Vale.
LETTRE XLIII.
UN DIEU MODERNE.—Histoire philosophique et théologique du CHANVRE ET DU LIN, leurs fortunes variées depuis leur naissance jusqu'à leur apothéose.
Tout ce qu'on avait adoré jusqu'ici ayant été successivement détruit; toutes les choses auxquelles on obéissait ayant été progressivement abolies, les hommes ont songé à se créer de nouvelles croyances. «L'homme n'est pas, ainsi qu'on l'a trop dit en vers et en prose, un esclave qui aspire à briser ses fers; ce n'est qu'un domestique capricieux qui aime à changer de maître.» Jamais en politique un tyran n'a été renversé qu'au profit d'un autre plus ou moins éloigné; jamais en morale on n'a abandonné une religion que pour quelque superstition ou pour quelque croyance moins raisonnable.
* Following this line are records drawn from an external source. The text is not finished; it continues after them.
(* ===== verification/DiagRecorder.v ===== *)
(** * Recorder of diagnostic traffic

    [src/runtime/diagnostic/diag_recorder.c]: an array of entries that is filled once or
    used as a ring, with searches, filters and statistics over it.  The functions have no
    critical section, so they are functions of the context; [None] is an access outside the
    array.  The allocator returns the array or NULL; [DiagTimer_GetTimestamp], which no file
    defines, gives the time of an entry.  The text export is left out. *)

From S2P Require Import Prelude.

(** The type of an entry and its variant of the union. *)
Inductive RecordData :=
  | RecMessage (service_id sub_function : Z) (data : list Z) (data_length : Z)
  | RecResponse (response_code : Z) (data : list Z) (data_length : Z)
  | RecSession (old_session new_session result : Z)
  | RecSecurity (level result seed_or_key : Z)
  | RecError (error_code : Z) (description : string)
  | RecCustom (type : Z) (data : list Z) (data_length : Z).
Record DiagRecordEntry := mkEntry { rec_timestamp : Z; sequence : Z; rec_data : RecordData }.
Record DiagRecorderConfig := mkRecConfig { max_entries : nat; circular_buffer : bool; auto_start : bool }.
Record RecorderContext := mkRecorder {
  rec_config : DiagRecorderConfig; entries : option (list DiagRecordEntry); rec_count : nat; current_index : nat;
  recording : bool; rec_initialized : bool }.
#[export] Instance eta_RecorderContext : Eta RecorderContext := fun r =>
  mkRecorder (rec_config r) (entries r) (rec_count r) (current_index r) (recording r) (rec_initialized r).

Definition DATA_SIZE : nat := 64.
Definition entry_zero : DiagRecordEntry := mkEntry 0 0 (RecMessage 0 0 (replicate DATA_SIZE 0) 0).
Definition recorder_zero : RecorderContext := mkRecorder (mkRecConfig 0 false false) None 0 0 false false.

Definition DiagRecorder_Start (r : RecorderContext) : RecorderContext :=
  if negb (rec_initialized r) then r else r <| recording := true |>.
Definition DiagRecorder_Stop (r : RecorderContext) : RecorderContext :=
  if negb (rec_initialized r) then r else r <| recording := false |>.
Definition DiagRecorder_Init (config : option DiagRecorderConfig) (alloc : nat -> option (list DiagRecordEntry))
    (r : RecorderContext) : bool * RecorderContext :=
  match config with
  | None => (false, r)
  | Some c =>
      if rec_initialized r then (false, r) else
      let r := recorder_zero <| rec_config := c |> <| entries := alloc (max_entries c) |> in
      match entries r with
      | None => (false, r)
      | Some _ =>
          let r := r <| rec_initialized := true |> in
          (true, if auto_start c then DiagRecorder_Start r else r)
      end
  end.
Definition DiagRecorder_Deinit (r : RecorderContext) : RecorderContext :=
  if negb (rec_initialized r) then r else recorder_zero.
Definition DiagRecorder_Clear (r : RecorderContext) : RecorderContext :=
  if negb (rec_initialized r) then r else
  r <| rec_count := 0%nat |> <| current_index := 0%nat |> <| entries ::= fmap (fun l => replicate (length l) entry_zero) |>.
Definition DiagRecorder_IsRecording (r : RecorderContext) : bool := rec_initialized r && recording r.
Definition DiagRecorder_GetEntryCount (r : RecorderContext) : nat := if rec_initialized r then rec_count r else 0%nat.

Definition store_entry (entry : DiagRecordEntry) (r : RecorderContext) : option RecorderContext :=
  match entries r with
  | Some l =>
      if (current_index r <? length l)%nat then
        Some (r <| entries := Some (<[current_index r := entry]> l) |> <| current_index ::= S |>
                <| rec_count ::= fun c => if (c <? max_entries (rec_config r))%nat then S c else c |>)
      else None
  | None => None
  end.
Definition add_entry (entry : DiagRecordEntry) (r : RecorderContext) : option RecorderContext :=
  if negb (rec_initialized r) || negb (recording r) then Some r else
  if (max_entries (rec_config r) <=? current_index r)%nat then
    if circular_buffer (rec_config r) then store_entry entry (r <| current_index := 0%nat |>) else Some r
  else store_entry entry r.
Definition DiagRecorder_GetEntry (index : nat) (r : RecorderContext) : option DiagRecordEntry :=
  if negb (rec_initialized r) || (rec_count r <=? index)%nat then None else entries r ≫= (.!! index).
Definition custom_entry (now seq type : Z) (data : list Z) : DiagRecordEntry :=
  mkEntry now seq (RecCustom type (data ++ replicate (DATA_SIZE - length data) 0) (Z.of_nat (length data))).
Definition DiagRecorder_AddCustomRecord (now type : Z) (data : option (list Z)) (r : RecorderContext) :
    option (bool * RecorderContext) :=
  match data with
  | None => Some (false, r)
  | Some data =>
      if negb (rec_initialized r) || negb (recording r) || (DATA_SIZE <? length data)%nat then Some (false, r) else
      r ← add_entry (custom_entry now (Z.of_nat (rec_count r)) type data) r; Some (true, r)
  end.

(** [memcmp] of the first bytes of [data] with [pattern], [None] beyond its end. *)
Definition memcmp_eq (data pattern : list Z) : option bool :=
  if (length data <? length pattern)%nat then None else Some (bool_decide (take (length pattern) data = pattern)).
Definition entry_matches (pattern : list Z) (e : DiagRecordEntry) : option bool :=
  match rec_data e with
  | RecMessage _ _ data n => if Z.of_nat (length pattern) <=? n then memcmp_eq data pattern else Some false
  | _ => Some false
  end.
Fixpoint find_loop (pattern : list Z) (i : nat) (l : list DiagRecordEntry) : option Z :=
  match l with
  | [] => Some UINT32_MAX
  | e :: l => b ← entry_matches pattern e; if b : bool then Some (Z.of_nat i) else find_loop pattern (S i) l
  end.
Definition DiagRecorder_FindSequence (pattern : option (list Z)) (start_index : nat) (r : RecorderContext) : option Z :=
  match pattern with
  | None => Some UINT32_MAX
  | Some p =>
      if negb (rec_initialized r) || (length p =? 0)%nat || (rec_count r <=? start_index)%nat then Some UINT32_MAX else
      l ← entries r; find_loop p start_index (drop start_index (take (rec_count r) l))
  end.
Fixpoint filter_loop (f : DiagRecordEntry -> bool) (room : nat) (l : list DiagRecordEntry) : list DiagRecordEntry :=
  match l, room with
  | [], _ | _, O => []
  | e :: l, S room' => if f e then e :: filter_loop f room' l else filter_loop f room l
  end.
(** The entries copied to the output; their number is the result. *)
Definition DiagRecorder_FilterEntries (f : option (DiagRecordEntry -> bool)) (max_output : nat) (r : RecorderContext) :
    option (list DiagRecordEntry) :=
  match f with
  | None => Some []
  | Some f =>
      if negb (rec_initialized r) || (max_output =? 0)%nat then Some [] else
      l ← entries r; Some (filter_loop f max_output (take (rec_count r) l))
  end.

Record DiagRecorderStats := mkRecStats {
  total_entries : Z; message_count : Z; response_count : Z; session_changes : Z; security_events : Z; error_count : Z;
  custom_records : Z; total_data_bytes : Z; average_response_time : Z; max_response_time : Z }.
#[export] Instance eta_DiagRecorderStats : Eta DiagRecorderStats := fun s =>
  mkRecStats (total_entries s) (message_count s) (response_count s) (session_changes s) (security_events s) (error_count s)
    (custom_records s) (total_data_bytes s) (average_response_time s) (max_response_time s).
(** One entry; [last] is [last_response_time]. *)
Definition stats_step (e : DiagRecordEntry) (x : DiagRecorderStats * Z) : DiagRecorderStats * Z :=
  let '(s, last) := x in
  match rec_data e with
  | RecMessage _ _ _ n =>
      (s <| message_count ::= fun c => u32 (c + 1) |> <| total_data_bytes ::= fun t => u32 (t + n) |>, rec_timestamp e)
  | RecResponse _ _ n =>
      let s := s <| response_count ::= fun c => u32 (c + 1) |> <| total_data_bytes ::= fun t => u32 (t + n) |> in
      if 0 <? last then
        let t := u32 (rec_timestamp e - last) in
        let s := s <| average_response_time ::= fun a => u32 (a + t) |> in
        (if max_response_time s <? t then s <| max_response_time := t |> else s, last)
      else (s, last)
  | RecSession _ _ _ => (s <| session_changes ::= fun c => u32 (c + 1) |>, last)
  | RecSecurity _ _ _ => (s <| security_events ::= fun c => u32 (c + 1) |>, last)
  | RecError _ _ => (s <| error_count ::= fun c => u32 (c + 1) |>, last)
  | RecCustom _ _ n =>
      (s <| custom_records ::= fun c => u32 (c + 1) |> <| total_data_bytes ::= fun t => u32 (t + n) |>, last)
  end.
Definition DiagRecorder_GetStats (r : RecorderContext) : option DiagRecorderStats :=
  if negb (rec_initialized r) then None else
  l ← entries r;
  let s := mkRecStats (Z.of_nat (rec_count r)) 0 0 0 0 0 0 0 0 0 in
  let '(s, _) := foldl (fun x e => stats_step e x) (s, 0) (take (rec_count r) l) in
  Some (if 0 <? response_count s then s <| average_response_time ::= fun a => a / response_count s |> else s).

(** ** Specification: the requests since the recorder was cleared *)

(** A request: its time, type and bytes. *)
Definition Req := (Z * Z * list Z)%type.
Inductive RecorderCall := CallStart | CallStop | CallClear | CallAdd (q : Req).
Definition recorder_exec (c : RecorderCall) (r : RecorderContext) : option RecorderContext :=
  match c with
  | CallStart => Some (DiagRecorder_Start r)
  | CallStop => Some (DiagRecorder_Stop r)
  | CallClear => Some (DiagRecorder_Clear r)
  | CallAdd (now, type, data) => snd <$> DiagRecorder_AddCustomRecord now type (Some data) r
  end.
Fixpoint recorder_run (cs : list RecorderCall) (r : RecorderContext) : option RecorderContext :=
  match cs with [] => Some r | c :: cs => r ← recorder_exec c r; recorder_run cs r end.
(** Whether the recorder records, and the requests of at most 64 bytes it was given while
    it did. *)
Definition offer (x : bool * list Req) (c : RecorderCall) : bool * list Req :=
  match c with
  | CallStart => (true, x.2)
  | CallStop => (false, x.2)
  | CallClear => (x.1, [])
  | CallAdd q => (x.1, if x.1 && (length q.2 <=? DATA_SIZE)%nat then x.2 ++ [q] else x.2)
  end.
Definition offered (on : bool) (cs : list RecorderCall) : bool * list Req := foldl offer (on, []) cs.
(** Request [k] as an entry: its number stops at the size of the array. *)
Definition entry_of (max k : nat) (q : Req) : DiagRecordEntry :=
  let '(now, type, data) := q in custom_entry now (Z.of_nat (k `min` max)) type data.
(** The request slot [i] holds after [n] of them: the last one with this number modulo the
    size, or the first. *)
Definition request_of (max : nat) (circular : bool) (n i : nat) : nat :=
  if circular then (i + max * ((n - 1 - i) / max))%nat else i.
Definition slot (max : nat) (circular : bool) (qs : list Req) (i : nat) : option DiagRecordEntry :=
  if (i <? length qs `min` max)%nat then
    let k := request_of max circular (length qs) i in entry_of max k <$> qs !! k
  else None.

(** ** The array is the specification *)

Record holds (cfg : DiagRecorderConfig) (on : bool) (qs : list Req) (r : RecorderContext) : Prop := {
  ho_config : rec_config r = cfg; ho_init : rec_initialized r = true; ho_on : recording r = on;
  ho_count : rec_count r = (length qs `min` max_entries cfg)%nat;
  ho_index : current_index r = if circular_buffer cfg then if decide (qs = []) then 0%nat else S ((length qs - 1) mod max_entries cfg)
    else (length qs `min` max_entries cfg)%nat;
  ho_entries : exists l, entries r = Some l /\ length l = max_entries cfg /\
    forall i, (i < rec_count r)%nat -> l !! i = slot (max_entries cfg) (circular_buffer cfg) qs i }.

Lemma request_last max n : (0 < max)%nat -> request_of max true (S n) (n mod max) = n.
Proof.
  intros Hm. unfold request_of. pose proof (Nat.div_mod_eq n max) as Hn. pose proof (Nat.mod_upper_bound n max ltac:(lia)).
  replace (S n - 1 - n mod max)%nat with (n / max * max)%nat by nia. rewrite Nat.div_mul by lia. nia.
Qed.
(** One more request changes only its own slot. *)
Lemma request_other max n i : (0 < max)%nat -> (i < S n `min` max)%nat -> i <> (n mod max)%nat ->
  (i < n)%nat /\ request_of max true (S n) i = request_of max true n i.
Proof.
  intros Hm Hi Hne. pose proof (Nat.div_mod_eq n max) as Hn. pose proof (Nat.mod_upper_bound n max ltac:(lia)).
  assert (i < n)%nat.
  { assert (i <> n); [|lia]. intros ->. apply Hne. by rewrite Nat.mod_small by lia. }
  split; [done|]. unfold request_of. do 2 f_equal. replace (S n - 1 - i)%nat with (n - i)%nat by lia.
  set (q := ((n - 1 - i) / max)%nat). pose proof (Nat.div_mod_eq (n - 1 - i) max) as Hq. fold q in Hq.
  pose proof (Nat.mod_upper_bound (n - 1 - i) max ltac:(lia)) as Hr. set (r := ((n - 1 - i) mod max)%nat) in *.
  clearbody q r. destruct (decide (S r = max)) as [E|Hr'].
  - exfalso. apply Hne. replace n with (i + S q * max)%nat at 1 by nia. by rewrite Nat.Div0.mod_add, Nat.mod_small by lia.
  - symmetry. apply (Nat.div_unique _ _ _ (S r)); lia.
Qed.

Lemma mod_succ a b : (0 < b)%nat -> (S a mod b)%nat = if (b <=? S (a mod b))%nat then 0%nat else S (a mod b).
Proof.
  intros Hb. pose proof (Nat.div_mod_eq a b) as Ha. pose proof (Nat.mod_upper_bound a b ltac:(lia)).
  destruct (b <=? S (a mod b))%nat eqn:E; tests.
  - symmetry. apply (Nat.mod_unique _ _ (S (a / b))); nia.
  - symmetry. apply (Nat.mod_unique _ _ (a / b)); lia.
Qed.
Lemma slot_lookup max c qs q i : slot max c qs i = Some q -> (i < length qs `min` max)%nat.
Proof. unfold slot. case_match; [tests; lia|done]. Qed.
On a renoncé à jamais à ces dieux immortels, on a imaginé un dieu que l'on fait tous les jours pour les besoins de la journée; un dieu tout-puissant le matin, qui trouve déjà des incrédules à midi et des impies à trois heures.
Voici la manière de le faire:
Vers la fin de mars, on sème de la graine de lin en terre légère et de la graine de chanvre en terre bien amendée.